Data excerpts section start
(** * The Optax quick-start notebook (examples/quick_start.ipynb)

  The notebook trains a two-parameter linear model three times over with
  optimizers of the optax library.  The code it authors itself is the model
  ([network]), the loss ([compute_loss]), the data generation and three
  loops with four assertions.  Numbers are modelled as exact rationals
  ([Q]): rounding of the float32 runtime is outside this development. *)

From Stdlib Require Import QArith Qabs Lqa.
From stdpp Require Import gmap strings list fin_maps relations.

Local Open Scope Q_scope.

(** ** Scalars

  [jax] runs one Python function on plain numbers and on tracers; the
  model does the same with a class of scalars that has two instances,
  the rationals and the dual numbers used for differentiation. *)

Class Scalar (A : Type) := {
  sc_const : Q -> A;
  sc_add : A -> A -> A;
  sc_sub : A -> A -> A;
  sc_mul : A -> A -> A;
  sc_div : A -> A -> A
}.

#[export] Instance Q_scalar : Scalar Q := {
  sc_const q := q;
  sc_add := Qplus;
  sc_sub := Qminus;
  sc_mul := Qmult;
  sc_div := Qdiv
}.

(** A dual number is a value paired with its derivative along one
  direction. *)
Abbreviation dual := (Q * Q)%type.

#[export] Instance dual_scalar : Scalar dual := {
  sc_const q := (q, 0);
  sc_add a b := (fst a + fst b, snd a + snd b);
  sc_sub a b := (fst a - fst b, snd a - snd b);
  sc_mul a b := (fst a * fst b, snd a * fst b + fst a * snd b);
  sc_div a b := (fst a / fst b,
                 (snd a * fst b - fst a * snd b) / (fst b * fst b))
}.

(** ** The model and the loss (cell 2 of the notebook) *)

Section Model.
Context {A : Type} `{Scalar A}.

(** [jnp.dot] on two one-dimensional arrays; arrays of different lengths
    raise. *)
Fixpoint dot (a b : list A) : option A :=
  match a, b with
  | [], [] => Some (sc_const 0)
  | x :: a', y :: b' => r ← dot a' b'; Some (sc_add (sc_mul x y) r)
  | _, _ => None
  end.

(** [jnp.sum] of a one-dimensional array. *)
Definition asum (l : list A) : A := foldr sc_add (sc_const 0) l.

(** [jnp.mean].  On an empty array the library returns nan and does not
    raise; the rationals have no such value, and the model gives no result
    there. *)
Definition mean (l : list A) : option A :=
  match l with
  | [] => None
  | _ => Some (sc_div (asum l) (sc_const (inject_Z (Z.of_nat (length l)))))
  end.

(** [optax.l2_loss]: half the squared error, elementwise, on two arrays of
    one shape (broadcasting of unequal shapes is not modelled). *)
Fixpoint l2_loss (predictions targets : list A) : option (list A) :=
  match predictions, targets with
  | [], [] => Some []
  | p :: ps, t :: ts =>
      r ← l2_loss ps ts;
      let d := sc_sub p t in
      Some (sc_mul (sc_const (1 # 2)) (sc_mul d d) :: r)
  | _, _ => None
  end.

(** [network]: [jnp.dot(params, x)] mapped over the rows of [x]
    ([jax.vmap] with [in_axes=(None, 0)]). *)
Definition network (params : list A) (x : list (list A)) : option (list A) :=
  mapM (dot params) x.

Definition compute_loss (params : list A) (x : list (list A)) (y : list A)
  : option A :=
  y_pred ← network params x;
  loss ← l2_loss y_pred y;
  mean loss.
End Model.

(** ** Data generation (cell 3): [ys = jnp.sum(xs * target_params, axis=-1)] *)

Definition target_params : Q := 1 # 2.

(** Cell 4: [start_learning_rate = 1e-1] *)
Definition start_learning_rate : Q := 1 # 10.

Definition gen_ys (xs : list (list Q)) (target : Q) : list Q :=
  map (fun row => asum (map (fun v => v * target) row)) xs.

(** The shape of a two-dimensional array. *)
Definition has_shape (xs : list (list Q)) (rows cols : nat) : Prop :=
  length xs = rows /\ Forall (fun r => length r = cols) xs.

(** ** [jax.grad(compute_loss)]: the gradient in the first argument

  Forward mode: component [j] of the gradient is the derivative part of
  the loss run on dual numbers, with direction [j] seeded. *)

Definition seed (j : nat) (params : list Q) : list dual :=
  imap (fun i p => (p, if decide (i = j) then 1 else 0)) params.

Definition lift (a : list Q) : list dual := map (fun q => (q, 0)) a.

Definition grad_compute_loss (params : list Q) (x : list (list Q)) (y : list Q)
  : option (list Q) :=
  mapM (fun j => snd <$> compute_loss (seed j params) (map lift x) (lift y))
       (seq 0 (length params)).

(** The gradient in closed form, for parameters of shape (2,): along the
    direction [(e0, e1)] the derivative of the loss is the mean over the rows
    of the residual times the row's component along the direction. *)
Definition residual_along (p0 p1 e0 e1 : Q) (row : list Q) (y : Q) : Q :=
  match row with
  | [a; b] => (p0 * a + p1 * b - y) * (e0 * a + e1 * b)
  | _ => 0
  end.

Definition derivative_formula (p0 p1 e0 e1 : Q) (x : list (list Q)) (y : list Q)
  : Q :=
  asum (zip_with (residual_along p0 p1 e0 e1) x y)
  / inject_Z (Z.of_nat (length x)).

(** ** The optax library, as far as the notebook sees it

  The library is not part of the notebook.  What the notebook relies on is
  the interface of its objects; the transforms' arithmetic (Adam's moments,
  the clipping, the exponential schedule) stays abstract. *)

(** One-dimensional arrays, and the trees of arrays passed as parameters,
  gradients and updates: an array, or Python's [None]. *)
Abbreviation array := (list Q).
Abbreviation pytree := (option (list Q)).

(** Modelled from the spec: [optax.apply_updates] is library code that is
  not under src/.  "A separate pure function applies updates additively
  to parameters": the elementwise sum of two trees of one shape; trees of
  different shapes raise. *)
Fixpoint add_arrays (params updates : array) : option array :=
  match params, updates with
  | [], [] => Some []
  | p :: ps, u :: us => r ← add_arrays ps us; Some (p + u :: r)
  | _, _ => None
  end.

Definition apply_updates (params updates : pytree) : option pytree :=
  match params, updates with
  | None, None => Some None
  | Some p, Some u => Some <$> add_arrays p u
  | _, _ => None
  end.

(** Modelled from the spec: a schedule is "a pure function mapping a step
  count to a scalar value". *)
Abbreviation schedule := (nat -> Q).

(** Modelled from the spec: [optax.linear_schedule] is library code that is
  not under src/.  A linear change from [init_value] to [end_value] over
  [transition_steps] steps, constant afterwards. *)
Definition linear_schedule (init_value end_value : Q) (transition_steps : nat)
  : schedule :=
  fun count =>
    let c := Nat.min count transition_steps in
    init_value + (end_value - init_value)
                 * (inject_Z (Z.of_nat c) / inject_Z (Z.of_nat transition_steps)).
Data excerpts section end
> _Work task_: Would you copy out exactly the lines above that start at the one containing "y_pred ← network params x;" and end at the one containing "Definition has_shape (xs", inclusive?

> _Solution_:
  y_pred ← network params x;
  loss ← l2_loss y_pred y;
  mean loss.
End Model.

(** ** Data generation (cell 3): [ys = jnp.sum(xs * target_params, axis=-1)] *)

Definition target_params : Q := 1 # 2.

(** Cell 4: [start_learning_rate = 1e-1] *)
Definition start_learning_rate : Q := 1 # 10.

Definition gen_ys (xs : list (list Q)) (target : Q) : list Q :=
  map (fun row => asum (map (fun v => v * target) row)) xs.

(** The shape of a two-dimensional array. *)
Definition has_shape (xs : list (list Q)) (rows cols : nat) : Prop :=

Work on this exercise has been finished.